**Exercise aim:**
Please restate, word for word, the lines below that begin at the one with "(** [str(n)] and" and end at the one with "if len s <?". Leave out all other lines.

**Dataset entries:**
(** * pdf-pii-anonymizer: detection results and the anonymizer's rewrite

    A shallow embedding of [pii_types.py], [detector.py] and
    [anonymizer.py] of the pdf-pii-anonymizer package, of the text of an
    OCR result ([ocr.py]) and of the stories of [pdf_generator.py], and
    the properties of the rewrite, the ledger, the replacement mapping,
    the detector's result, the generators and the layout proved about it.

    Python values are modelled as follows.
    - [int] is [Z]; [float] scores are carried around but never computed
      with by the package, they are rationals [Q] here.
    - [str] is a list of code points ([N]); [lit] turns a literal into one.
    - a [dict] is an association list in insertion order with unique keys.
    - a [set] of strings is a duplicate-free list.
    - the Faker instance is an interface ([Faker]) whose state is threaded
      through the generators by a state monad ([Gen]).
    - the Presidio [AnalyzerEngine] held by the detector is an injected
      object with an [analyze] method ([AnalyzerEngine]). *)

From Stdlib Require Import String Ascii DecimalString.
From Stdlib Require Import List ZArith QArith Bool Lia Permutation Sorted.
Import ListNotations.

Local Open Scope Z_scope.
Local Open Scope list_scope.

(** ** Python built-ins used by the package *)

Module Py.

Definition char := N.
Definition str := list char.

(** A string literal of the source. *)
Definition lit (s : string) : str := map N_of_ascii (list_ascii_of_string s).

Definition len {A} (s : list A) : Z := Z.of_nat (length s).

Fixpoint str_eqb (a b : str) : bool :=
  match a, b with
  | [], [] => true
  | x :: a', y :: b' => N.eqb x y && str_eqb a' b'
  | _, _ => false
  end.

(** An index of a slice, as [PySlice_AdjustIndices] clamps it: a negative
    index counts from the end, and the result lies in [0, n]. *)
Definition adjust (n i : Z) : Z :=
  if i <? 0 then Z.max 0 (i + n) else Z.min i n.

(** [s[:i]] *)
Definition slice_to {A} (s : list A) (i : Z) : list A :=
  firstn (Z.to_nat (adjust (len s) i)) s.

(** [s[i:]] *)
Definition slice_from {A} (s : list A) (i : Z) : list A :=
  skipn (Z.to_nat (adjust (len s) i)) s.

(** [s[i:j]] *)
Definition slice {A} (s : list A) (i j : Z) : list A :=
  let a := adjust (len s) i in
  let b := adjust (len s) j in
  firstn (Z.to_nat (b - a)) (skipn (Z.to_nat a) s).

(** [s[i]]; [None] stands for IndexError. *)
Definition getitem {A} (s : list A) (i : Z) : option A :=
  let j := if i <? 0 then i + len s else i in
  if (0 <=? j) && (j <? len s) then nth_error s (Z.to_nat j) else None.

(** [str(n)] and [f"{n}"] for an int. *)
Definition str_of_int (n : Z) : str := lit (NilZero.string_of_int (Z.to_int n)).

(** [f"{n:02d}"] *)
Definition format_02d (n : Z) : str :=
  let s := str_of_int n in
  if len s <? 2 then lit "0" ++ s else s.

(** [c.isspace()] for a code point. *)
Definition isspace (c : char) : bool :=
  ((9 <=? c) && (c <=? 13) || (28 <=? c) && (c <=? 32)
   || (c =? 133) || (c =? 160) || (c =? 5760)
   || (8192 <=? c) && (c <=? 8202)
   || (c =? 8232) || (c =? 8233) || (c =? 8239) || (c =? 8287)
   || (c =? 12288))%N.

Fixpoint lstrip (s : str) : str :=
  match s with
  | c :: s' => if isspace c then lstrip s' else s
  | [] => []
  end.

Definition rstrip (s : str) : str := rev (lstrip (rev s)).

(** [s.strip()] *)
Definition strip (s : str) : str := lstrip (rstrip s).

Fixpoint startswith (s p : str) : bool :=
  match p, s with
  | [], _ => true
  | x :: p', y :: s' => N.eqb x y && startswith s' p'
  | _ :: _, [] => false
  end.

(** The scan of [s.replace(old, new)] for a non-empty [old]: [skip] counts
    the characters of a match that are still to be passed over. *)
Fixpoint replace_scan (old new s : str) (skip : nat) : str :=
  match s with
  | [] => []
  | c :: s' =>
      match skip with
      | S k => replace_scan old new s' k
      | O =>
          if startswith s old
          then new ++ replace_scan old new s' (length old - 1)
          else c :: replace_scan old new s' 0
      end
  end.

(** [s.replace(old, new)]: every occurrence, leftmost first and without
    overlap; an empty [old] matches before every character and at the end. *)
Definition replace (s old new : str) : str :=
  match old with
  | [] => flat_map (fun c => new ++ [c]) s ++ new
  | _ :: _ => replace_scan old new s 0
  end.

(** [old in s] for strings. *)
Fixpoint contains (s old : str) : bool :=
  startswith s old ||
  match s with
  | [] => false
  | _ :: s' => contains s' old
  end.

(** Insertion into a list sorted by a stable sort: [x] comes from before
    every element of [l] in the input, so it stays before its equals.
    [before y x] says that [y] sorts strictly before [x]. *)
Fixpoint insert_stable {A} (before : A -> A -> bool) (x : A) (l : list A)
  : list A :=
  match l with
  | [] => [x]
  | y :: l' =>
      if before y x then y :: insert_stable before x l' else x :: y :: l'
  end.

Definition sort_stable {A} (before : A -> A -> bool) (l : list A) : list A :=
  fold_right (insert_stable before) [] l.

(** [sorted(l, key=key)] and [l.sort(key=key)] *)
Definition sorted {A} (key : A -> Z) (l : list A) : list A :=
  sort_stable (fun y x => key y <? key x) l.

(** [sorted(l, key=key, reverse=True)]; equal keys keep their order. *)
Definition sorted_reverse {A} (key : A -> Z) (l : list A) : list A :=
  sort_stable (fun y x => key x <? key y) l.

(** *** dict with string keys, in insertion order *)

Definition dict (V : Type) := list (str * V).

Fixpoint dict_get {V} (d : dict V) (k : str) : option V :=
  match d with
  | [] => None
  | (k', v) :: d' => if str_eqb k' k then Some v else dict_get d' k
  end.

(** [k in d] *)
Definition dict_contains {V} (d : dict V) (k : str) : bool :=
  match dict_get d k with Some _ => true | None => false end.

(** [d[k] = v]: an existing key keeps its place. *)
Fixpoint dict_set {V} (d : dict V) (k : str) (v : V) : dict V :=
  match d with
  | [] => [(k, v)]
  | (k', v') :: d' =>
      if str_eqb k' k then (k', v) :: d' else (k', v') :: dict_set d' k v
  end.

(** A dict display or comprehension: the items are stored one by one. *)
Definition dict_of_items {V} (items : list (str * V)) : dict V :=
  fold_left (fun d kv => dict_set d (fst kv) (snd kv)) items [].

(** [d.items()] *)
Definition items {V} (d : dict V) : list (str * V) := d.

(** [s.add(x)] on a set of strings. *)
Fixpoint set_add (s : list str) (x : str) : list str :=
  match s with
  | [] => [x]
  | y :: s' => if str_eqb y x then s else y :: set_add s' x
  end.

(** [d.get(k, default)] *)
Definition dict_get_default {V} (d : dict V) (k : str) (default : V) : V :=
  match dict_get d k with Some v => v | None => default end.

(** The scan of [s.split(sep)] for a non-empty [sep]: [cur] holds, in
    reverse, the piece that is being read, and [skip] counts the
    characters of a separator that are still to be passed over. *)
Fixpoint split_scan (sep s : str) (skip : nat) (cur : str) : list str :=
  match s with
  | [] => [rev cur]
  | c :: s' =>
      match skip with
      | S k => split_scan sep s' k cur
      | O =>
          if startswith s sep
          then rev cur :: split_scan sep s' (length sep - 1) []
          else split_scan sep s' 0 (c :: cur)
      end
  end.

(** [s.split(sep)] for a non-empty [sep]. *)
Definition split (s sep : str) : list str := split_scan sep s 0 [].

(** What a call does: it returns a value or raises. *)
Inductive exn := RuntimeError (msg : string).

Inductive outcome (A : Type) :=
| Returns (v : A)
| Raises (e : exn).
Arguments Returns {A} v.
Arguments Raises {A} e.

End Py.

(** ** pii_types.py *)

Module pii_types.
Import Py.

Inductive PIICategory :=
| GOVERNMENT_ID | FINANCIAL | PERSONAL | CONTACT | MEDICAL
| DIGITAL | VEHICLE | EMPLOYMENT | EDUCATION | MILITARY.

Record PIIType := {
  name : str;
  code : str;
  category : PIICategory;
  description : str;
  regex_pattern : option str;
  presidio_entity : option str;
  requires_custom_recognizer : bool
}.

**Response area:**
(** [str(n)] and [f"{n}"] for an int. *)
Definition str_of_int (n : Z) : str := lit (NilZero.string_of_int (Z.to_int n)).

(** [f"{n:02d}"] *)
Definition format_02d (n : Z) : str :=
  let s := str_of_int n in
  if len s <? 2 then lit "0" ++ s else s.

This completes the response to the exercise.